Saved data entries:
───

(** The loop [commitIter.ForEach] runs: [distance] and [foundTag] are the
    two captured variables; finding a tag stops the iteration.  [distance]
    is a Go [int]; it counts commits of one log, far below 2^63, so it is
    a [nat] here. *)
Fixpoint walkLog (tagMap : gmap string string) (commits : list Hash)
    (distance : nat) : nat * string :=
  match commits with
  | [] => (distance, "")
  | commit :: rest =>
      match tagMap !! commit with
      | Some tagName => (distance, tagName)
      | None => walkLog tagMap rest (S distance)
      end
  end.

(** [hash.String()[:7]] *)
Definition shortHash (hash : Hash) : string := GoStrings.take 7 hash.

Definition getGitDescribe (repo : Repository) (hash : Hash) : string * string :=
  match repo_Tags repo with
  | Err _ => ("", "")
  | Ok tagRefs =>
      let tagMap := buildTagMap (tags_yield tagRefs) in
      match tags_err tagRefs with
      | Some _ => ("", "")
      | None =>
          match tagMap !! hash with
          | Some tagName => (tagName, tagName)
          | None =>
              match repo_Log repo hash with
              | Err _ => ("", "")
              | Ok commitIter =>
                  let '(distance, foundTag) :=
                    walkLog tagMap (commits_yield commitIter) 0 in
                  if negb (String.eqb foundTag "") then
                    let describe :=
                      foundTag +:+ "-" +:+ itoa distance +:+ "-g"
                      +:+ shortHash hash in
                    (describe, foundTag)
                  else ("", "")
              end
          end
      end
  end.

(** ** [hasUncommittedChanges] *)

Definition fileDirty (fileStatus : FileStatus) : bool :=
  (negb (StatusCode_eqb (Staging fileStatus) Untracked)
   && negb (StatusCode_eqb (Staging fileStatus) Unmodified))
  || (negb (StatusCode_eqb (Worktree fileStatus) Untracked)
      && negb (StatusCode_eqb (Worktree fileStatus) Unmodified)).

───

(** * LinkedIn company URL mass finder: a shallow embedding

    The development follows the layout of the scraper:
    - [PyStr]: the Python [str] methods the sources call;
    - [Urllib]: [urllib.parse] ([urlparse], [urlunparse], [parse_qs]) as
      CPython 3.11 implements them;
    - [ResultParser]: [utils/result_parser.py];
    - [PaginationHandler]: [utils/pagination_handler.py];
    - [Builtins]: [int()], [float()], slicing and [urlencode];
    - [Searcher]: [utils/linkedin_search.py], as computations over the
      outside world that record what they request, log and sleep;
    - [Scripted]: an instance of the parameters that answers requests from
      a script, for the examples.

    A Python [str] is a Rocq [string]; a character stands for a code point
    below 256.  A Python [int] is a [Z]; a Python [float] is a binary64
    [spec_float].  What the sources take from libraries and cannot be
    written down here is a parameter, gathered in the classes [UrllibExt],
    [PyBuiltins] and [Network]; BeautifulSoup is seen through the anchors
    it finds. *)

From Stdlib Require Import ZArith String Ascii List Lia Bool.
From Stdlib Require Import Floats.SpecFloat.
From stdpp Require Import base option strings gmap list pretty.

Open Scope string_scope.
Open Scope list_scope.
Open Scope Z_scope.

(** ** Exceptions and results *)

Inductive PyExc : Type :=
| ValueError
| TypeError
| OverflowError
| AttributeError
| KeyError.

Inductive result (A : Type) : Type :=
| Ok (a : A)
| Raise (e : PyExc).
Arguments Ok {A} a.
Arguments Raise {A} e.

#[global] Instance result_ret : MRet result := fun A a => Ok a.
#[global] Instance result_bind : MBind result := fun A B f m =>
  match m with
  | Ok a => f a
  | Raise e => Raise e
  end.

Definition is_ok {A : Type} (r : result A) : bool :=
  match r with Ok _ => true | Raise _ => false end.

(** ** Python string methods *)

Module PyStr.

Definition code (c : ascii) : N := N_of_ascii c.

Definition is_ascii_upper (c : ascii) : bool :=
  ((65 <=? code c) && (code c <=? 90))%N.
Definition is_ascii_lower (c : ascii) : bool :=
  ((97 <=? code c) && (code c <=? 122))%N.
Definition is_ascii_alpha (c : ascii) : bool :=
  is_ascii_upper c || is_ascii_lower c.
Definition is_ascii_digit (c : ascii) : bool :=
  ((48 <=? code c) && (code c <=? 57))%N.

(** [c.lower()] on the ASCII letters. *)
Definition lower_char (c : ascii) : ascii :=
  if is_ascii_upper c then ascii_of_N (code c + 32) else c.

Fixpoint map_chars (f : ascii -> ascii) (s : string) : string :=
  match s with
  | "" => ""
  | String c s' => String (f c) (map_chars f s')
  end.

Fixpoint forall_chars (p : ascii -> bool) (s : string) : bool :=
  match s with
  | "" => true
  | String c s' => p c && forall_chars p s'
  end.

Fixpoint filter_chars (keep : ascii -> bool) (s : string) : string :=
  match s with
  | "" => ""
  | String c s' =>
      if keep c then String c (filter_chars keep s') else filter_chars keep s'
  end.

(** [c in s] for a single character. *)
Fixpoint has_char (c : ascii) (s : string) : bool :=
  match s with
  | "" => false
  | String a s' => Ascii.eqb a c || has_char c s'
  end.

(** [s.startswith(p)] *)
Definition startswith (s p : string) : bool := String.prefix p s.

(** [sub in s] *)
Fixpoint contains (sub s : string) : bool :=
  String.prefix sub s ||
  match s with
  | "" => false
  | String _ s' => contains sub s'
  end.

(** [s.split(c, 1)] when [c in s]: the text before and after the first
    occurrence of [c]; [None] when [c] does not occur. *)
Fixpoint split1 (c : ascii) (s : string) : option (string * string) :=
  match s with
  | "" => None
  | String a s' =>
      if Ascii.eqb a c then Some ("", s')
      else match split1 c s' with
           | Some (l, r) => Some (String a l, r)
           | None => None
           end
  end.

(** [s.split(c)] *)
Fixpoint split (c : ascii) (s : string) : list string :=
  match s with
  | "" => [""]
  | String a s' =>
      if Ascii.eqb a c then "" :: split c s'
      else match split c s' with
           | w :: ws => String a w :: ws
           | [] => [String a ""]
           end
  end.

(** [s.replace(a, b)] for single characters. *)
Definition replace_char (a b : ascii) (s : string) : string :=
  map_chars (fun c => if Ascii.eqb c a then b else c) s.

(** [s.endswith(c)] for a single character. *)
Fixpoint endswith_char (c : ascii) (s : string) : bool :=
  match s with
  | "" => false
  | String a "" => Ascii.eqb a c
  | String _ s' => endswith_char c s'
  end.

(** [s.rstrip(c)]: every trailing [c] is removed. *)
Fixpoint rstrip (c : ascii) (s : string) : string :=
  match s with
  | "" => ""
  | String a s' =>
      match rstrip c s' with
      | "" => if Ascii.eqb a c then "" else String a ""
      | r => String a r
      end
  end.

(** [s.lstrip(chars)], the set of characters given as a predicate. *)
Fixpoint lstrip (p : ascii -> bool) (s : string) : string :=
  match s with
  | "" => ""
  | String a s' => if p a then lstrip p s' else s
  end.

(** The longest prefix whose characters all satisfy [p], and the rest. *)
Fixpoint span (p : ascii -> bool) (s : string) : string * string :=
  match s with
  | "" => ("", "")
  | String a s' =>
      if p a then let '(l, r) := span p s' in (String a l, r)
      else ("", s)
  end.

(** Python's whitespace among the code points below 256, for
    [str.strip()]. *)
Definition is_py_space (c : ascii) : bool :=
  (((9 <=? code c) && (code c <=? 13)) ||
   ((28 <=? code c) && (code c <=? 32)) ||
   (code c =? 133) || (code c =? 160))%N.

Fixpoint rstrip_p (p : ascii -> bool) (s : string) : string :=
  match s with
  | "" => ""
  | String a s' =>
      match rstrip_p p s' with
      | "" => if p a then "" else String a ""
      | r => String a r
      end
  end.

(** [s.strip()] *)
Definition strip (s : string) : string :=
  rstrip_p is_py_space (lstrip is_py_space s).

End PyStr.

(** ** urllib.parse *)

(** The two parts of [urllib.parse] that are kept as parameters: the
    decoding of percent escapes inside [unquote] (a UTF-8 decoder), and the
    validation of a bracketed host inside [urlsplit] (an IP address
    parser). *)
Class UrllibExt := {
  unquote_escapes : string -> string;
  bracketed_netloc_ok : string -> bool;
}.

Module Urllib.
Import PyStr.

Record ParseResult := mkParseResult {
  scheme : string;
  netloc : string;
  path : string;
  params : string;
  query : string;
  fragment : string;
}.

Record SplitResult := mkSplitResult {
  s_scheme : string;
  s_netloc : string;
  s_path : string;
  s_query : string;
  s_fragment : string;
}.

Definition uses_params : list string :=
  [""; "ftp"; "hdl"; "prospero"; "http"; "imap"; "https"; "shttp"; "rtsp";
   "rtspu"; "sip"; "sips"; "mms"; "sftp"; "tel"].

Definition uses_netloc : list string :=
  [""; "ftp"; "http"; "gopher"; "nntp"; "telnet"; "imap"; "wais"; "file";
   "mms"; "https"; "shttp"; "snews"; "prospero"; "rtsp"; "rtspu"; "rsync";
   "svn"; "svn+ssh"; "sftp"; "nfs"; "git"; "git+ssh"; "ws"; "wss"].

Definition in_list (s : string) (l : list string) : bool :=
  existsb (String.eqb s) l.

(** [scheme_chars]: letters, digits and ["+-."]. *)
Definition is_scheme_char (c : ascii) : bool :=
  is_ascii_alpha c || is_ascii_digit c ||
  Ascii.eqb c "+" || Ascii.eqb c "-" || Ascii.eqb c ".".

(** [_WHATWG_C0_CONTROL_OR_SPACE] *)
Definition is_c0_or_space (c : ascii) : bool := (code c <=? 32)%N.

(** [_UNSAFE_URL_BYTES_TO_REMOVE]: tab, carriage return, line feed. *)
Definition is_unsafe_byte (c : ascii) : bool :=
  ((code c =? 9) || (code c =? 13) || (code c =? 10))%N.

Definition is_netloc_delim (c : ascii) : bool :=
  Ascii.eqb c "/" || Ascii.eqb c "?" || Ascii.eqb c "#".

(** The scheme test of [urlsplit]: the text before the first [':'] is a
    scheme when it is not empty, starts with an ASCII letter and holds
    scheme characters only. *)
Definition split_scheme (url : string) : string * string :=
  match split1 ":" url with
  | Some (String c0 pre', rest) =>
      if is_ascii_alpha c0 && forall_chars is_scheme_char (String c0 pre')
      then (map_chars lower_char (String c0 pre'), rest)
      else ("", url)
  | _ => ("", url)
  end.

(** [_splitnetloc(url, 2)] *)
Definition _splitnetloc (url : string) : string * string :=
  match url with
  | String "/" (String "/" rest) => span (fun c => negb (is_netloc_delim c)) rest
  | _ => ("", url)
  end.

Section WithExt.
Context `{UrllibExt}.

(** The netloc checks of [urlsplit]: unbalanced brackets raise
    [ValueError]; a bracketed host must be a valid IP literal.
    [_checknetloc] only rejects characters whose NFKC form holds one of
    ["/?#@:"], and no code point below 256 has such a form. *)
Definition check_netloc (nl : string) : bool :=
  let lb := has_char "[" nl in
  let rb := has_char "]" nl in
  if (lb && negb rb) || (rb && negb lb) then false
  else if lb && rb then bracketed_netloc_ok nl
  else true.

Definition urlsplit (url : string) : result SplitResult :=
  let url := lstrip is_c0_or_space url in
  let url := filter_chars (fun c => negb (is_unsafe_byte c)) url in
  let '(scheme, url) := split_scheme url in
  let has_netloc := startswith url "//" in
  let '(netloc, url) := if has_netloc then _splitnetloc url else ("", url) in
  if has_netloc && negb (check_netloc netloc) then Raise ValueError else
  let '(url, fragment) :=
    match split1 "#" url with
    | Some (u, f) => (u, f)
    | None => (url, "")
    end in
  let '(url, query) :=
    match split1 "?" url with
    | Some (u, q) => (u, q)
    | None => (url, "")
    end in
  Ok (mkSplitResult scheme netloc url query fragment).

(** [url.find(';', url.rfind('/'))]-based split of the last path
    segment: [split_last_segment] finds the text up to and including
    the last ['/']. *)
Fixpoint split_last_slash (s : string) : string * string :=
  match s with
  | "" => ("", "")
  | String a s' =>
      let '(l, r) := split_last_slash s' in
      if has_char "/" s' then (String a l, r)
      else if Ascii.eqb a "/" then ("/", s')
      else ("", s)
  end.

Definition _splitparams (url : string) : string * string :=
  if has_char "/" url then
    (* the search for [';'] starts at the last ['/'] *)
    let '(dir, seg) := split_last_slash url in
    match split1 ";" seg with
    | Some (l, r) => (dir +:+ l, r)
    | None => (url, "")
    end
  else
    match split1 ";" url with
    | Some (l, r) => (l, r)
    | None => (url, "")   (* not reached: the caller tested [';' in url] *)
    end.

───

[YOUR GOAL]:
Set down, exactly as they stand above, the lines starting with the line with "(** The loop" and going on through the line with "Fixpoint walkLog (tagMap", and no others.

[RESULT FOR THIS TASK]:
(** The loop [commitIter.ForEach] runs: [distance] and [foundTag] are the
    two captured variables; finding a tag stops the iteration.  [distance]
    is a Go [int]; it counts commits of one log, far below 2^63, so it is
    a [nat] here. *)
Fixpoint walkLog (tagMap : gmap string string) (commits : list Hash)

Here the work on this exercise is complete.